**Exercise brief**
Set down every entry once more, character for character.

»»

Lemma bind_Ret_l {A B : Type} (a : A) (k : A -> outcome B) : Ret a ≫= k = k a.
Proof. reflexivity. Qed.

Lemma drop_S_app_cons (l1 l2 : list ascii) (x : ascii) :
  drop (S (length l1)) (l1 ++ x :: l2) = l2.
Proof. induction l1 as [|y l1 IH]; [done|]. exact IH. Qed.

Section MissingLeaf.
Context {P : Platform}.

Lemma missing_leaf_posix_spec os e lead body t rest :
  Z.of_nat (length (lead ++ body ++ replicate t SLASH ++ NUL :: rest))
    <= SIZE_MAX ->
  NUL ∉ body ->
  body <> [] ->
  length body = 1%nat \/ last body <> Some SLASH ->
  skip_leading (length (lead ++ body ++ replicate t SLASH ++ NUL :: rest))
    (Ascii.eqb SLASH) (lead ++ body ++ replicate t SLASH ++ NUL :: rest) 0
  = Ret (Z.of_nat (length lead)) ->
  missing_leaf_posix os (lead ++ body ++ replicate t SLASH ++ NUL :: rest) e
  = Ret (match strrchr body SLASH with
         | None => (None, lead ++ body ++ replicate t SLASH ++ NUL :: rest, e)
         | Some O =>
             (Some body, lead ++ body ++ replicate t SLASH ++ NUL :: rest, e)
         | Some (S _ as k) =>
             let '(r, e') := xmalloc_realpath os (take k body) e in
             (match r with
              | Some r => Some (r ++ SLASH :: drop (S k) body)
              | None => None
              end, lead ++ body ++ replicate t SLASH ++ NUL :: rest, e')
         end).
Proof.
  intros Hsize Hnul Hne Hlast Hskip.
  unfold missing_leaf_posix. rewrite Hskip, bind_Ret_l.
  assert (Hlen : length (lead ++ body ++ replicate t SLASH ++ NUL :: rest)
                 = (length lead + length body + t + S (length rest))%nat)
    by (rewrite !length_app, length_replicate, length_cons; lia).
  assert (Hb : (0 < length body)%nat)
    by (destruct body; [done|rewrite length_cons; lia]).
  assert (Hstr : str_at (lead ++ body ++ replicate t SLASH ++ NUL :: rest)
                   (Z.of_nat (length lead)) = body ++ replicate t SLASH).
  { rewrite str_at_app, app_assoc. apply cstr_app_nul.
    intros [H|H]%elem_of_app; [done|].
    by apply elem_of_replicate in H as [? _]. }
  unfold strlen.
  rewrite Hstr, (length_app body (replicate t SLASH)), length_replicate.
  assert (Hfuel : (t <= length (lead ++ body ++ replicate t SLASH
                                  ++ NUL :: rest))%nat) by lia.
  assert (Hsize' : Z.of_nat (length lead + length body + t) < SIZE_MAX) by lia.
  clear Hlen Hsize Hskip.
  set (n := length (lead ++ body ++ replicate t SLASH ++ NUL :: rest)) in *.
  rewrite size_wrap_small by lia.
  rewrite trim_trailing_spec by done.
  rewrite bind_Ret_l.
  replace (Z.of_nat (length body) - 1 + 1) with (Z.of_nat (length body)) by lia.
  rewrite size_wrap_small by lia.
  replace (Z.of_nat (length lead) + Z.of_nat (length body))
    with (Z.of_nat (length (lead ++ body))) by (rewrite length_app; lia).
  destruct (replicate t SLASH ++ NUL :: rest) as [|c tl] eqn:Htl.
  { by destruct t. }
  rewrite (app_assoc lead body (c :: tl)).
  rewrite rd_at, bind_Ret_l, wr_at, bind_Ret_l.
  assert (Hstr1 : str_at ((lead ++ body) ++ NUL :: tl) (Z.of_nat (length lead))
                  = body).
  { rewrite <- app_assoc, str_at_app. by apply cstr_app_nul. }
  rewrite Hstr1.
  destruct (strrchr body SLASH) as [[|k]|] eqn:Hk.
  - rewrite bind_Ret_l, wr_at. reflexivity.
  - destruct (rfind_Some _ _ _ Hk) as (x & Hx & Hsep & _).
    apply Ascii.eqb_eq in Hsep as <-.
    pose proof (lookup_lt_Some _ _ _ Hx) as Hklt.
    assert (Hbody : body = take (S k) body ++ SLASH :: drop (S (S k)) body)
      by (symmetry; by apply take_drop_middle).
    assert (Hnul1 : NUL ∉ take (S k) body).
    { intros H. apply Hnul. rewrite Hbody. apply elem_of_app. by left. }
    assert (Hnul2 : NUL ∉ drop (S (S k)) body).
    { intros H. apply Hnul. rewrite Hbody. apply elem_of_app. right.
      by apply elem_of_cons; right. }
    set (hd := take (S k) body) in *. set (tl2 := drop (S (S k)) body) in *.
    assert (Hp1 : (lead ++ body) ++ NUL :: tl
                  = (lead ++ hd) ++ SLASH :: tl2 ++ NUL :: tl).
    { rewrite Hbody at 1. by rewrite <- !app_assoc. }
    assert (Hidx : Z.of_nat (length lead) + Z.of_nat (S k)
                   = Z.of_nat (length (lead ++ hd))).
    { rewrite length_app. unfold hd. rewrite length_take. lia. }
    rewrite Hidx, Hp1, wr_at, bind_Ret_l.
    assert (Hstr2 : str_at ((lead ++ hd) ++ NUL :: tl2 ++ NUL :: tl)
                      (Z.of_nat (length lead)) = hd).
    { rewrite <- app_assoc, str_at_app. by apply cstr_app_nul. }
    rewrite Hstr2.
    destruct (xmalloc_realpath os hd e) as [r e'].
    rewrite wr_at, bind_Ret_l.
    assert (Hstr3 : str_at ((lead ++ hd) ++ SLASH :: tl2 ++ NUL :: tl)
                      (Z.of_nat (length (lead ++ hd)) + 1) = tl2).
    { replace ((lead ++ hd) ++ SLASH :: tl2 ++ NUL :: tl)
        with (((lead ++ hd) ++ [SLASH]) ++ tl2 ++ NUL :: tl)
        by (by rewrite <- (app_assoc _ [SLASH])).
      replace (Z.of_nat (length (lead ++ hd)) + 1)
        with (Z.of_nat (length ((lead ++ hd) ++ [SLASH])))
        by (rewrite (length_app _ [SLASH]), length_cons, length_nil; lia).
      rewrite str_at_app. by apply cstr_app_nul. }
    rewrite Hstr3, bind_Ret_l, <- Hp1, wr_at. reflexivity.
  - rewrite bind_Ret_l, wr_at. reflexivity.
Qed.

Lemma missing_leaf_fuel os path e : missing_leaf os path e <> OutOfFuel.
Proof.
  unfold missing_leaf, missing_leaf_mingw, missing_leaf_posix. intros H.
  destruct ENABLE_PLATFORM_MINGW32.
  - step_fuel H.
    { destruct (is_unc_path _); [done|].
      apply skip_leading_fuel in H; [done|lia|lia]. }
    assert (0 <= x).
    { destruct (is_unc_path _); [by injection H0 as <-|].
      by apply skip_leading_nonneg in H0. }
    step_fuel H. { apply trim_trailing_fuel in H; [done|done|lia]. }
    step_fuel H. step_fuel H. step_fuel H.
    { destruct (get_last_slash _) as [k|]; [|done].
      destruct (k =? _)%nat; [done|].
      step_fuel H. step_fuel H.
      destruct (xmalloc_realpath _ _ _). step_fuel H. done. }
    destruct x3 as [[? ?] ?]. step_fuel H. done.
  - step_fuel H. { apply skip_leading_fuel in H; [done|lia|lia]. }
    assert (0 <= x) by (by apply skip_leading_nonneg in H0).
    step_fuel H. { apply trim_trailing_fuel in H; [done|done|lia]. }
    step_fuel H. step_fuel H. step_fuel H.
    { destruct (strrchr _ _) as [[|k]|]; [done| |done].
      step_fuel H. destruct (xmalloc_realpath _ _ _). step_fuel H. done. }
    destruct x3 as [[? ?] ?]. step_fuel H. done.
Qed.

««

**Result for this exercise**
Lemma bind_Ret_l {A B : Type} (a : A) (k : A -> outcome B) : Ret a ≫= k = k a.
Proof. reflexivity. Qed.

Lemma drop_S_app_cons (l1 l2 : list ascii) (x : ascii) :
  drop (S (length l1)) (l1 ++ x :: l2) = l2.
Proof. induction l1 as [|y l1 IH]; [done|]. exact IH. Qed.

Section MissingLeaf.
Context {P : Platform}.

Lemma missing_leaf_posix_spec os e lead body t rest :
  Z.of_nat (length (lead ++ body ++ replicate t SLASH ++ NUL :: rest))
    <= SIZE_MAX ->
  NUL ∉ body ->
  body <> [] ->
  length body = 1%nat \/ last body <> Some SLASH ->
  skip_leading (length (lead ++ body ++ replicate t SLASH ++ NUL :: rest))
    (Ascii.eqb SLASH) (lead ++ body ++ replicate t SLASH ++ NUL :: rest) 0
  = Ret (Z.of_nat (length lead)) ->
  missing_leaf_posix os (lead ++ body ++ replicate t SLASH ++ NUL :: rest) e
  = Ret (match strrchr body SLASH with
         | None => (None, lead ++ body ++ replicate t SLASH ++ NUL :: rest, e)
         | Some O =>
             (Some body, lead ++ body ++ replicate t SLASH ++ NUL :: rest, e)
         | Some (S _ as k) =>
             let '(r, e') := xmalloc_realpath os (take k body) e in
             (match r with
              | Some r => Some (r ++ SLASH :: drop (S k) body)
              | None => None
              end, lead ++ body ++ replicate t SLASH ++ NUL :: rest, e')
         end).
Proof.
  intros Hsize Hnul Hne Hlast Hskip.
  unfold missing_leaf_posix. rewrite Hskip, bind_Ret_l.
  assert (Hlen : length (lead ++ body ++ replicate t SLASH ++ NUL :: rest)
                 = (length lead + length body + t + S (length rest))%nat)
    by (rewrite !length_app, length_replicate, length_cons; lia).
  assert (Hb : (0 < length body)%nat)
    by (destruct body; [done|rewrite length_cons; lia]).
  assert (Hstr : str_at (lead ++ body ++ replicate t SLASH ++ NUL :: rest)
                   (Z.of_nat (length lead)) = body ++ replicate t SLASH).
  { rewrite str_at_app, app_assoc. apply cstr_app_nul.
    intros [H|H]%elem_of_app; [done|].
    by apply elem_of_replicate in H as [? _]. }
  unfold strlen.
  rewrite Hstr, (length_app body (replicate t SLASH)), length_replicate.
  assert (Hfuel : (t <= length (lead ++ body ++ replicate t SLASH
                                  ++ NUL :: rest))%nat) by lia.
  assert (Hsize' : Z.of_nat (length lead + length body + t) < SIZE_MAX) by lia.
  clear Hlen Hsize Hskip.
  set (n := length (lead ++ body ++ replicate t SLASH ++ NUL :: rest)) in *.
  rewrite size_wrap_small by lia.
  rewrite trim_trailing_spec by done.
  rewrite bind_Ret_l.
  replace (Z.of_nat (length body) - 1 + 1) with (Z.of_nat (length body)) by lia.
  rewrite size_wrap_small by lia.
  replace (Z.of_nat (length lead) + Z.of_nat (length body))
    with (Z.of_nat (length (lead ++ body))) by (rewrite length_app; lia).
  destruct (replicate t SLASH ++ NUL :: rest) as [|c tl] eqn:Htl.
  { by destruct t. }
  rewrite (app_assoc lead body (c :: tl)).
  rewrite rd_at, bind_Ret_l, wr_at, bind_Ret_l.
  assert (Hstr1 : str_at ((lead ++ body) ++ NUL :: tl) (Z.of_nat (length lead))
                  = body).
  { rewrite <- app_assoc, str_at_app. by apply cstr_app_nul. }
  rewrite Hstr1.
  destruct (strrchr body SLASH) as [[|k]|] eqn:Hk.
  - rewrite bind_Ret_l, wr_at. reflexivity.
  - destruct (rfind_Some _ _ _ Hk) as (x & Hx & Hsep & _).
    apply Ascii.eqb_eq in Hsep as <-.
    pose proof (lookup_lt_Some _ _ _ Hx) as Hklt.
    assert (Hbody : body = take (S k) body ++ SLASH :: drop (S (S k)) body)
      by (symmetry; by apply take_drop_middle).
    assert (Hnul1 : NUL ∉ take (S k) body).
    { intros H. apply Hnul. rewrite Hbody. apply elem_of_app. by left. }
    assert (Hnul2 : NUL ∉ drop (S (S k)) body).
    { intros H. apply Hnul. rewrite Hbody. apply elem_of_app. right.
      by apply elem_of_cons; right. }
    set (hd := take (S k) body) in *. set (tl2 := drop (S (S k)) body) in *.
    assert (Hp1 : (lead ++ body) ++ NUL :: tl
                  = (lead ++ hd) ++ SLASH :: tl2 ++ NUL :: tl).
    { rewrite Hbody at 1. by rewrite <- !app_assoc. }
    assert (Hidx : Z.of_nat (length lead) + Z.of_nat (S k)
                   = Z.of_nat (length (lead ++ hd))).
    { rewrite length_app. unfold hd. rewrite length_take. lia. }
    rewrite Hidx, Hp1, wr_at, bind_Ret_l.
    assert (Hstr2 : str_at ((lead ++ hd) ++ NUL :: tl2 ++ NUL :: tl)
                      (Z.of_nat (length lead)) = hd).
    { rewrite <- app_assoc, str_at_app. by apply cstr_app_nul. }
    rewrite Hstr2.
    destruct (xmalloc_realpath os hd e) as [r e'].
    rewrite wr_at, bind_Ret_l.
    assert (Hstr3 : str_at ((lead ++ hd) ++ SLASH :: tl2 ++ NUL :: tl)
                      (Z.of_nat (length (lead ++ hd)) + 1) = tl2).
    { replace ((lead ++ hd) ++ SLASH :: tl2 ++ NUL :: tl)
        with (((lead ++ hd) ++ [SLASH]) ++ tl2 ++ NUL :: tl)
        by (by rewrite <- (app_assoc _ [SLASH])).
      replace (Z.of_nat (length (lead ++ hd)) + 1)
        with (Z.of_nat (length ((lead ++ hd) ++ [SLASH])))
        by (rewrite (length_app _ [SLASH]), length_cons, length_nil; lia).
      rewrite str_at_app. by apply cstr_app_nul. }
    rewrite Hstr3, bind_Ret_l, <- Hp1, wr_at. reflexivity.
  - rewrite bind_Ret_l, wr_at. reflexivity.
Qed.

Lemma missing_leaf_fuel os path e : missing_leaf os path e <> OutOfFuel.
Proof.
  unfold missing_leaf, missing_leaf_mingw, missing_leaf_posix. intros H.
  destruct ENABLE_PLATFORM_MINGW32.
  - step_fuel H.
    { destruct (is_unc_path _); [done|].
      apply skip_leading_fuel in H; [done|lia|lia]. }
    assert (0 <= x).
    { destruct (is_unc_path _); [by injection H0 as <-|].
      by apply skip_leading_nonneg in H0. }
    step_fuel H. { apply trim_trailing_fuel in H; [done|done|lia]. }
    step_fuel H. step_fuel H. step_fuel H.
    { destruct (get_last_slash _) as [k|]; [|done].
      destruct (k =? _)%nat; [done|].
      step_fuel H. step_fuel H.
      destruct (xmalloc_realpath _ _ _). step_fuel H. done. }
    destruct x3 as [[? ?] ?]. step_fuel H. done.
  - step_fuel H. { apply skip_leading_fuel in H; [done|lia|lia]. }
    assert (0 <= x) by (by apply skip_leading_nonneg in H0).
    step_fuel H. { apply trim_trailing_fuel in H; [done|done|lia]. }
    step_fuel H. step_fuel H. step_fuel H.
    { destruct (strrchr _ _) as [[|k]|]; [done| |done].
      step_fuel H. destruct (xmalloc_realpath _ _ _). step_fuel H. done. }
    destruct x3 as [[? ?] ?]. step_fuel H. done.
Qed.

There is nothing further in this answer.